2. “Отсутствие революционного движения в Европе свело леваков до упрощённейшего выражения: до массы зрителей, которые охвачены восторгом каждый раз, когда эксплуатируемые жители колоний берутся за оружие против своих господ и только и делают, что рассматривают эти восстания как вершину революции. . . . Где бы ни происходил конфликт, они везде видят борьбу Добра со Злом, ‘тотальной революции’ против ‘тотальной реакции.’ . . . Революционная критика начинается по ту сторону добра и зла; она коренится в истории и воздействует на тотальность существующего мира. Ни в коем случае она не может аплодировать воинственному государству или поддерживать бюрократию эксплуататорского государства в процессе формирования. . . . На данный момент явно невозможно искать революционное решение вьетнамской войне. В первую очередь необходимо положить конец американской агрессии, чтобы позволить социальной борьбе во Вьетнаме развиваться естественным образом, т.e. дать возможность вьетнамским рабочим и крестьянам вновь обнаружить своих местных врагов: бюрократию Севера и правящие слои собственников с Юга. Как только уйдут американцы, сталинистская бюрократия захватит контроль над страной — это неизбежно. . . . Смысл не в том, чтобы оказывать безусловную (или даже условную) поддержку Вьетконгу, а в том, чтобы борться последовательно и бескомпромиссно с американским империализмом.” (SI Anthology, pp. 195-196, 203 Two Local Wars.)

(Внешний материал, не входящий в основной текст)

Definition sample_candidates : list SectionCandidate :=
  [candidate "Overview" 0 "pdfs/a/report.pdf";
   candidate "Annual Report" 0 "pdfs/a/report.pdf";
   candidate "Contents" 1 "pdfs/a/report.pdf";
   candidate "annual  report" 2 "pdfs/a/report.pdf"].

(** ** Predicates used in the proofs *)

(** The candidate was added for a page before the page with index [n]. *)
Definition before_page (n : nat) (s : SectionCandidate) : Prop :=
  (page_number s <= Z.of_nat n)%Z.

(** The candidate at position [i] is kept when its key is neither in [seen]
    nor the key of one of the [i] candidates before it. *)
Definition keep_first (seen : gset (string * Z)) (secs : list SectionCandidate)
    (i : nat) (s : SectionCandidate) : option SectionCandidate :=
  if decide (section_key s ∈ seen ∨ section_key s ∈ section_key <$> take i secs)
  then None else Some s.

(** No item is followed, at any distance, by an item with a greater key. *)
Definition descending {A} (key : A -> float) (l : list A) : Prop :=
  StronglySorted (fun a b => PrimFloat.ltb (key a) (key b) = false) l.

(** What holds of [seen_titles] and [top_sections] all along the loop of
    [rank_sections]. *)
Definition top_invariant (st : gset string * list SectionCandidate) : Prop :=
  (forall t, t ∈ st.1 <-> t ∈ (fun sec => normalize_title (section_title sec)) <$> st.2)
  /\ NoDup ((fun sec => normalize_title (section_title sec)) <$> st.2)
  /\ length st.2 <= 5.

(** What holds of [seen_texts] and [final_subsections] all along the loop of
    [extract_subsections]. *)
Definition selection_invariant (st : gset string * list FinalPassage) : Prop :=
  (forall t, t ∈ st.1 <-> t ∈ (fun p => normalize_text (fp_refined_text p)) <$> st.2)
  /\ length st.2 <= 5
  /\ StronglySorted
       (fun kept later =>
          near_duplicate (normalize_text (fp_refined_text later))
            (normalize_text (fp_refined_text kept)) = false)
       st.2.


(** ** Predicates of the further properties *)

(** A candidate of the document at [path] with [N] pages: its title is
    stripped and has a word at least. *)
Definition well_formed_candidate (path : string) (N : nat) (s : SectionCandidate)
  : Prop :=
  pdf_path s = path
  /\ (1 <= page_number s <= Z.of_nat N)%Z
  /\ 1 <= length (Py.split_ws (section_title s))
  /\ Py.strip (section_title s) = section_title s.

(** The set of the normalized titles of a list of candidates. *)
Definition title_set (secs : list SectionCandidate) : gset string :=
  list_to_set ((fun sec => normalize_title (section_title sec)) <$> secs).

(** What holds of [seen_titles] and [top_sections] when the candidates gone
    through so far have the normalized titles [titles]. *)
Definition count_invariant (titles : gset string)
    (st : gset string * list SectionCandidate) : Prop :=
  st.1 ⊆ titles
  /\ (length st.2 < 5 -> st.1 = titles)
  /\ size st.1 = length st.2
  /\ length st.2 <= 5.

(** A collected passage of the report, for the examples. *)
Definition report_passage (page : Z) (text : string) : Passage :=
  {| document := "report.pdf"; pg_page_number := page; refined_text := text;
     similarity_score := sample_cosine "Analyst Read the report" text |}.

(** What is written for the first request of [library_tree], at the time
    [stamp]. *)
Definition report_result (stamp : string) : PipelineResult :=
  {| metadata :=
       {| input_documents := ["report.pdf"];
          persona := JStr "Analyst";
          job_to_be_done := JStr "Read the report";
          processing_timestamp := stamp |};
     extracted_sections :=
       [{| rs_document := "report.pdf"; rs_section_title := "Annual Report";
           importance_rank := 1; rs_page_number := 1 |};
        {| rs_document := "report.pdf";
           rs_section_title := "Overview of the fiscal year";
           importance_rank := 2; rs_page_number := 1 |}];
     subsection_analysis :=
       [{| fp_document := "report.pdf"; fp_page_number := 1;
           fp_refined_text := "Page 1 Overview of the fiscal year Contents" |}] |}.

(** A request file that holds a list, not an object; its documents are in
    place. *)
Definition list_request_tree : Node :=
  Dir [("input", Dir [("a.json", File {| fitz_doc := None; json_doc := Some (JArr []) |})]);
       ("pdfs", Dir [("a", Dir [("report.pdf", report_pdf)])])].

(** A request whose folder is there and holds no document. *)
Definition empty_folder_tree : Node :=
  Dir [("input", Dir [("a.json", request_file)]);
       ("pdfs", Dir [("a", Dir [("notes.txt", broken_pdf)])])].

(** A request whose documents are a file that is not opened and an encrypted
    file. *)
Definition unreadable_tree : Node :=
  Dir [("input", Dir [("a.json", request_file)]);
       ("pdfs", Dir [("a", Dir [("broken.pdf", broken_pdf); ("locked.pdf", locked_pdf)])])].

(** A request file whose name holds a bracket expression: its folder
    [pdfs/c[3]] is there and is empty, and a folder [pdfs/c3] holds a
    document. *)
Definition wildcard_tree : Node :=
  Dir [("input", Dir [("c[3].json", request_file)]);
       ("pdfs", Dir [("c[3]", Dir []); ("c3", Dir [("report.pdf", report_pdf)])])].

(** The file written for a request file. *)
Definition output_path (persona_file : string) : string :=
  Py.path_join RESULTS_DIR (Py.splitext_root (Py.basename persona_file) ++ ".json").

(** * Properties *)

(** ** Comparisons of binary64 values *)

Module FloatFacts.

Lemma SFcompare_swap (a b : spec_float) :
  SFcompare b a = CompOpp <$> SFcompare a b.
Proof.
  destruct a as [sa|sa| |sa ma ea], b as [sb|sb| |sb mb eb]; simpl;
    try reflexivity;
    try (destruct sa; reflexivity);
    try (destruct sb; reflexivity);
    try (destruct sa, sb; reflexivity).
  destruct sa, sb; simpl; try reflexivity;
    rewrite (Z.compare_antisym ea eb);
    destruct (ea ?= eb)%Z; simpl; try reflexivity;
    rewrite (Pos.compare_cont_antisym ma mb Eq); simpl;
    rewrite ?CompOpp_involutive; reflexivity.
Qed.

Lemma eqb_not_gt (x y : float) : PyFloat.eq x y = true -> PyFloat.gt x y = false.
Proof.
  unfold PyFloat.eq, PyFloat.gt.
  rewrite FloatAxioms.eqb_spec, FloatAxioms.ltb_spec.
  unfold SFeqb, SFltb. rewrite (SFcompare_swap (Prim2SF x) (Prim2SF y)).
  destruct (SFcompare (Prim2SF x) (Prim2SF y)) as [[]|]; simpl; congruence.
Qed.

3. “В своей мистической форме, диалектика вошла в моду в Германии, потому что казалось, что она преобразовывает и прославляет существующее состояние вещей. В своей рациональной форме это отвратительный скандал для буржуазного общества и его профессоров-доктринёров, потому что осознавая существующее положение вещей он одновременно утверждает отрицание государства, его неизбежный развал; потому что видит текучее движение каждой исторически развитой социальной формы и поэтому принимает в расчёт её переходность и мимолётность её существования; потому что не принимает никакой узды, и в сущности является критическим и революционным.” (Marx, Capital.)

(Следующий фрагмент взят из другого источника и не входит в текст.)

(** * LaunchPad: suite reconciliation and build orchestration

    A shallow embedding of [LaunchpadSidebarProvider] (version comparison,
    the suite scan with its staleness test and status classification, the
    "compile all" and "install suite" loops), followed by the properties
    of the specification that concern them.

    Conventions.
    - Strings are [string]s of 8-bit characters: the model covers ASCII
      text (paths, package names, version strings).
    - A JavaScript number is a [JS.number]: NaN, an infinity, or a finite
      value kept as a rational (every finite double is one; +0 and -0 are
      not told apart, the code never distinguishes them).
    - [FileStat.mtime] is an integral number of milliseconds, a [Z].
    - [try]/[catch] over mutable locals is a state monad with exceptions in
      which the state survives a throw, as assignments do in JavaScript. *)

From Stdlib Require Import ZArith QArith String Ascii List Bool Lia DecimalString.
Import ListNotations.

Local Open Scope string_scope.
Local Open Scope Z_scope.

(* ===================================================================== *)
(** ** JavaScript values used by the code *)
(* ===================================================================== *)

Module JS.

(** The Number type, up to the sign of zero. *)
Inductive number : Type :=
| NaN
| Infinity (negative : bool)
| Finite (q : Q).

(** [x < y] on numbers: false as soon as one side is NaN. *)
Definition lt (x y : number) : bool :=
  match x, y with
  | NaN, _ | _, NaN => false
  | Infinity true, Infinity true => false
  | Infinity true, _ => true
  | _, Infinity true => false
  | Infinity false, _ => false
  | Finite _, Infinity false => true
  | Finite a, Finite b => match (a ?= b)%Q with Lt => true | _ => false end
  end.

(** [x > y] is [y < x]. *)
Definition gt (x y : number) : bool := lt y x.

(** ToBoolean on a number: NaN and zero are falsy. *)
Definition truthy (x : number) : bool :=
  match x with
  | NaN => false
  | Infinity _ => true
  | Finite q => negb (Qeq_bool q 0)
  end.

(** [x || 0] where [x] is an array element that may be [undefined]
    ([None]: the index is past the end of the array). *)
Definition orZero (x : option number) : number :=
  match x with
  | Some n => if truthy n then n else Finite 0
  | None => Finite 0
  end.

(** ToBoolean on a string: only the empty string is falsy. *)
Definition truthyString (s : string) : bool :=
  match s with
  | EmptyString => false
  | String _ _ => true
  end.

Раскол между марксизмом и анархизмом изуродовал обе стороны. Анархисты правильно критиковали авторитарные и узко экономические тенденции марксизма, но они делали это в недиалектической, моралистической, антиисторичной манере, противопоставляя абсолютные дуализмы (Свобода против Власти, Индивидуализм против Коллективизма, Централизация против Децентрализации, etc.) и оставляя Марксу и нескольким марксистам монополию на последовательный диалектический анализ — до тех пор пока ситуационисты заново не объединили либертарный и диалектический аспекты. О заслугах и недостатках марксизма и анархизма см. The Society of the Spectacle ¬¬78-94.

4. “То, что вышло на поверхность этой весной в Цюрихе в виде демонстрации против закрытия молодёжного центра прокатилось по всей Швейцарии, подпитывая мятеж юного поколения, стремящегося уйти от этого удушающего общества. ‘Мы не хотим мира, в котором гарантия от голодной смерти оплачивается гарантией смерти от скуки,’ было написано на знамёнах и витринах магазинов в Лозанне.” (Christian Science Monitor, 28 October 1980.) Лозунг взяи из книги Ванейгема The Revolution of Everyday Life.

5. Комичные примеры см. в Henry Beard and Christopher Cerf’s The Official Politically Correct Dictionary and Handbook (Villard, 1992): чато трудно сказать являются ли термины Правильнояза сатиричными или всерьёз предлагаются или даже принимаются и используются официально. Единственным противоядием от подобного бреда являются раскаты здорового смеха.